Task prompt:
Gather all lines in the data that hold the string "Definition".

○ ○ ○

(** * Tic-tac-toe decision engine (src/src/ai.ts, src/src/game.ts)

    A shallow embedding of [AIEngine] (win detection, empty cells,
    [findWinningMove], [minimax] with alpha-beta pruning, the three move
    strategies) and of [checkResult] from the game controller.

    The board is a JavaScript array of [BoardCell]; it is modelled as a
    list.  [board[i]] is [nth_error]: [None] is JavaScript's [undefined]
    outside the array.  [minimax] and [hardMove] write to the board in
    place and undo the writes; they are modelled by explicit state passing,
    returning the final board together with the result. *)

From Stdlib Require Import List ZArith Lia Bool Arith Sorting.Sorted.
Import ListNotations.
Open Scope Z_scope.

(** ** Data *)

(** [type Player = 'X' | 'O'] *)
Inductive Player := PX | PO.

(** [type BoardCell = '' | 'X' | 'O'] *)
Inductive BoardCell := Empty | CX | CO.

Definition Board := list BoardCell.

(** [type Difficulty = 'easy' | 'medium' | 'hard'] *)
Inductive Difficulty := Easy | Medium | Hard.

(** [type GameResult = WinResult | DrawResult | null] *)
Inductive GameResult :=
| RWin (winner : Player) (pattern : list nat)
| RDraw
| RNone.

Definition cell_of (p : Player) : BoardCell :=
  match p with PX => CX | PO => CO end.

Definition player_eqb (p q : Player) : bool :=
  match p, q with PX, PX | PO, PO => true | _, _ => false end.

Definition cell_eqb (c d : BoardCell) : bool :=
  match c, d with
  | Empty, Empty | CX, CX | CO, CO => true
  | _, _ => false
  end.

(** [===] on array reads, which may be [undefined]. *)
Definition ocell_eqb (c d : option BoardCell) : bool :=
  match c, d with
  | Some c, Some d => cell_eqb c d
  | None, None => true
  | _, _ => false
  end.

○ ○ ○

Written solution:
Definition Board := list BoardCell.
Definition cell_of (p : Player) : BoardCell :=
Definition player_eqb (p q : Player) : bool :=
Definition cell_eqb (c d : BoardCell) : bool :=
Definition ocell_eqb (c d : option BoardCell) : bool :=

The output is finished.